[What is needed]: Every line with the string "Require" in it belongs in your answer, so copy them all from the data.

[Supplied information]:
Lemma keep_account check n start stop s s' : range_do start stop (account_epoch check n) s = Ok s' -> event_state s' = event_state s.
Proof.
  unfold range_do. apply (foldM_keep (fun x => event_state x = event_state s)); [|done].
  intros s1 i s2 Hs Hr. unfold account_epoch in Hr. call_inv. by destruct (i =? 0).
Qed.

Lemma keep_reserve s n start stop check s' st : reserve_space_without_payment s n start stop check = Ok (s', st) -> event_state s' = event_state s.
Proof.
  unfold reserve_space_without_payment. intros Hr. call_inv.
  match goal with H : range_do _ _ _ _ = _ |- _ => by apply keep_account in H end.
Qed.

Lemma keep_rewards s i b s' : add_rewards s i b = Ok s' -> event_state s' = event_state s.
Proof. unfold add_rewards. intros Hr. by call_inv. Qed.

Lemma keep_write_price s n p s' p' : pay_write_price s n p = Ok (s', p') -> event_state s' = event_state s.
Proof. unfold pay_write_price. intros Hr. call_inv. by eapply keep_rewards. Qed.

(** What the steps of an operation keep, it keeps. *)
Ltac keeps :=
  call_inv; repeat match goal with
  | H : process_storage_payments _ _ _ _ _ = Ok _ |- _ => apply keep_payments in H
  | H : range_do _ _ (account_epoch _ _) _ = Ok _ |- _ => apply keep_account in H
  | H : account_capacity _ _ _ _ = Ok _ |- _ => apply keep_account in H
  | H : pay_write_price _ _ _ = Ok _ |- _ => apply keep_write_price in H
  | H : reserve_space_without_payment _ _ _ _ _ = Ok _ |- _ => apply keep_reserve in H
  | H : add_rewards _ _ _ = Ok _ |- _ => apply keep_rewards in H
  end; cbn in *; try congruence.

Lemma keep_reserve_for_epochs s n start stop p s' p' st : reserve_space_for_epochs s n start stop p = Ok (s', p', st) ->
  event_state s' = event_state s.
Proof. unfold reserve_space_for_epochs. intros Hr. keeps. Qed.

Lemma keep_reserve_space s n k p s' p' st : reserve_space s n k p = Ok (s', p', st) -> event_state s' = event_state s.
Proof. unfold reserve_space. intros Hr. call_inv. by eapply keep_reserve_for_epochs. Qed.

Lemma keep_subsidy s v n s' : add_subsidy s v n = Ok s' -> event_state s' = event_state s.
Proof.
  unfold add_subsidy, range_do. intros Hr. call_inv. apply keep_rewards in Hr. rewrite Hr.
  match goal with H : foldM _ _ _ = Ok (?a, ?b) |- _ => 
    apply (foldM_keep (fun x => event_state (fst x) = event_state s)) in H; [exact H| |done] end.
  intros [s1 p1] i [s2 p2] Hs Hp. keeps.
Qed.
(** * GenAlgSolver: the generational loop of simpleGA/genetic_algorithm_base.py

    A shallow embedding of the solver base class: numpy arrays are lists,
    Python integers are [Z] (indices included, so that negative indexing is
    kept), floats that hold fitness values and probabilities are idealised
    as rationals [Q] (rounding is ignored, the only non-finite value that the
    code can produce there, NaN, is kept apart), the two float products whose
    integer parts size a run ([pop_keep] and [n_mutations]) are computed in
    binary64, exceptions are the [Raise] case of [result], and the global
    numpy random generator is a stream of raw draws threaded through the
    code. *)

From Stdlib Require Import String.
From Stdlib Require Import List ZArith QArith Qround Qabs Lia Lqa Bool.
From Stdlib Require Import Permutation Sorted.
From Stdlib Require Import Floats.SpecFloat.
Import ListNotations.

Local Open Scope Z_scope.

(** ** Exceptions *)

Inductive exn : Type :=
  | NoFitnessFunction
  | InvalidInput
  | ValueError
  | IndexError
  | TypeError
  | ZeroDivisionError
  | OverflowError.

Inductive result (A : Type) : Type :=
  | Ok (a : A)
  | Raise (e : exn).

Arguments Ok {A} a.
Arguments Raise {A} e.

Definition bind {A B : Type} (c : result A) (k : A -> result B) : result B :=
  match c with
  | Ok a => k a
  | Raise e => Raise e
  end.

Notation "x <- c ;; k" := (bind c (fun x => k))
  (at level 61, c at next level, right associativity).
Notation "' p <- c ;; k" := (bind c (fun x => let p := x in k))
  (at level 61, p pattern, c at next level, right associativity).

(** ** numpy arrays as lists *)

Module Np.

Section Arrays.
Context {A : Type}.

(** [a[i]] for a Python integer [i]: negative indices count from the end,
    anything else out of range raises IndexError. *)
Definition normalize_index (n : nat) (i : Z) : option nat :=
  let j := if i <? 0 then i + Z.of_nat n else i in
  if (0 <=? j) && (j <? Z.of_nat n) then Some (Z.to_nat j) else None.

Definition getitem (a : list A) (i : Z) : result A :=
  match normalize_index (length a) i with
  | Some j => match nth_error a j with
              | Some x => Ok x
              | None => Raise IndexError
              end
  | None => Raise IndexError
  end.

Fixpoint update (a : list A) (j : nat) (x : A) : list A :=
  match a, j with
  | [], _ => []
  | _ :: t, O => x :: t
  | y :: t, S j' => y :: update t j' x
  end.

(** [a[i] = x], in place. *)
Definition setitem (a : list A) (i : Z) (x : A) : result (list A) :=
  match normalize_index (length a) i with
  | Some j => Ok (update a j x)
  | None => Raise IndexError
  end.

(** [a[idx]] for an integer index array [idx] (fancy indexing). *)
Fixpoint take (a : list A) (idx : list Z) : result (list A) :=
  match idx with
  | [] => Ok []
  | i :: rest =>
      x <- getitem a i ;;
      xs <- take a rest ;;
      Ok (x :: xs)
  end.

(** [np.empty_like(a)]: same shape, contents not initialised. *)
Definition empty_like (uninit : A) (a : list A) : list A :=
  repeat uninit (length a).

(** [a[lo:hi]] for non-negative bounds; slices clamp, they never raise. *)
Definition slice (a : list A) (lo hi : Z) : list A :=
  firstn (Z.to_nat hi - Z.to_nat lo) (skipn (Z.to_nat lo) a).
End Arrays.

(** [np.arange(lo, hi)] and [np.arange(lo, hi, 2)]. *)
Definition arange (lo hi : Z) : list Z :=
  map (fun k => lo + Z.of_nat k) (seq 0 (Z.to_nat (hi - lo))).

Definition arange2 (lo hi : Z) : list Z :=
  map (fun k => lo + 2 * Z.of_nat k) (seq 0 (Z.to_nat ((hi - lo + 1) / 2))).

(** [np.argsort(keys)]: the indices that put [keys] in ascending order.
    numpy's default sort does not promise an order among equal keys; the
    model breaks ties by position.  Everything proved about
    [sort_by_fitness] below is proved for every index array that is a
    permutation of the positions, so it does not depend on this choice. *)
Fixpoint insert_by_key (x : Q * Z) (l : list (Q * Z)) : list (Q * Z) :=
  match l with
  | [] => [x]
  | y :: t => if Qle_bool (fst x) (fst y) then x :: l else y :: insert_by_key x t
  end.

Definition sort_by_key (l : list (Q * Z)) : list (Q * Z) :=
  fold_right insert_by_key [] l.

Definition enumerate (keys : list Q) : list (Q * Z) :=
  combine keys (arange 0 (Z.of_nat (length keys))).

Definition argsort (keys : list Q) : list Z :=
  map snd (sort_by_key (enumerate keys)).

(** [np.argmin] over booleans: the first [false], or 0 when all are [true]. *)
Fixpoint first_false (bs : list bool) : option Z :=
  match bs with
  | [] => None
  | b :: t => if b then option_map Z.succ (first_false t) else Some 0
  end.

Definition argmin_bool (bs : list bool) : Z :=
  match first_false bs with
  | Some i => i
  | None => 0
  end.

(** [np.argmax] over floats: the first position of a maximal entry. *)
Fixpoint argmax_from (best : Q) (besti cur : Z) (l : list Q) : Z :=
  match l with
  | [] => besti
  | x :: t => if Qle_bool x best then argmax_from best besti (cur + 1) t
              else argmax_from x cur (cur + 1) t
  end.

Definition argmax (l : list Q) : Z :=
  match l with
  | [] => 0
  | x :: t => argmax_from x 0 1 t
  end.

Fixpoint cumsum_from (acc : Q) (l : list Q) : list Q :=
  match l with
  | [] => []
  | x :: t => (acc + x)%Q :: cumsum_from (acc + x)%Q t
  end.

Definition cumsum (l : list Q) : list Q := cumsum_from 0%Q l.

Definition sum (l : list Q) : Q := fold_left Qplus l 0%Q.

(** [a.mean()]. *)
Definition mean (l : list Q) : Q := (sum l / inject_Z (Z.of_nat (length l)))%Q.

End Np.

(** ** sort_by_fitness *)

Section SortByFitness.
Context {chromosome P : Type}.
Variable uninit : P.

(** The body of [sort_by_fitness] for a given index array
    [sorted_fitness]; the loop copies entry [i] to entry [i]. *)
Definition copy_printable (printable_fitness : list P)
    (acc : result (list P)) (i : Z) : result (list P) :=
  pf <- acc ;;
  x <- Np.getitem printable_fitness i ;;
  Np.setitem pf i x.

Definition sort_by_fitness_with (sorted_fitness : list Z)
    (fitness : list Q) (population : list chromosome)
    (printable_fitness : list P)
  : result (list Q * list chromosome * list P) :=
  population' <- Np.take population sorted_fitness ;;
  fitness' <- Np.take fitness sorted_fitness ;;
  pfitness <- fold_left (copy_printable printable_fitness) sorted_fitness
                (Ok (Np.empty_like uninit printable_fitness)) ;;
  Ok (fitness', population', pfitness).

[Task result]:
From Stdlib Require Import String.
From Stdlib Require Import List ZArith QArith Qround Qabs Lia Lqa Bool.
From Stdlib Require Import Permutation Sorted.
From Stdlib Require Import Floats.SpecFloat.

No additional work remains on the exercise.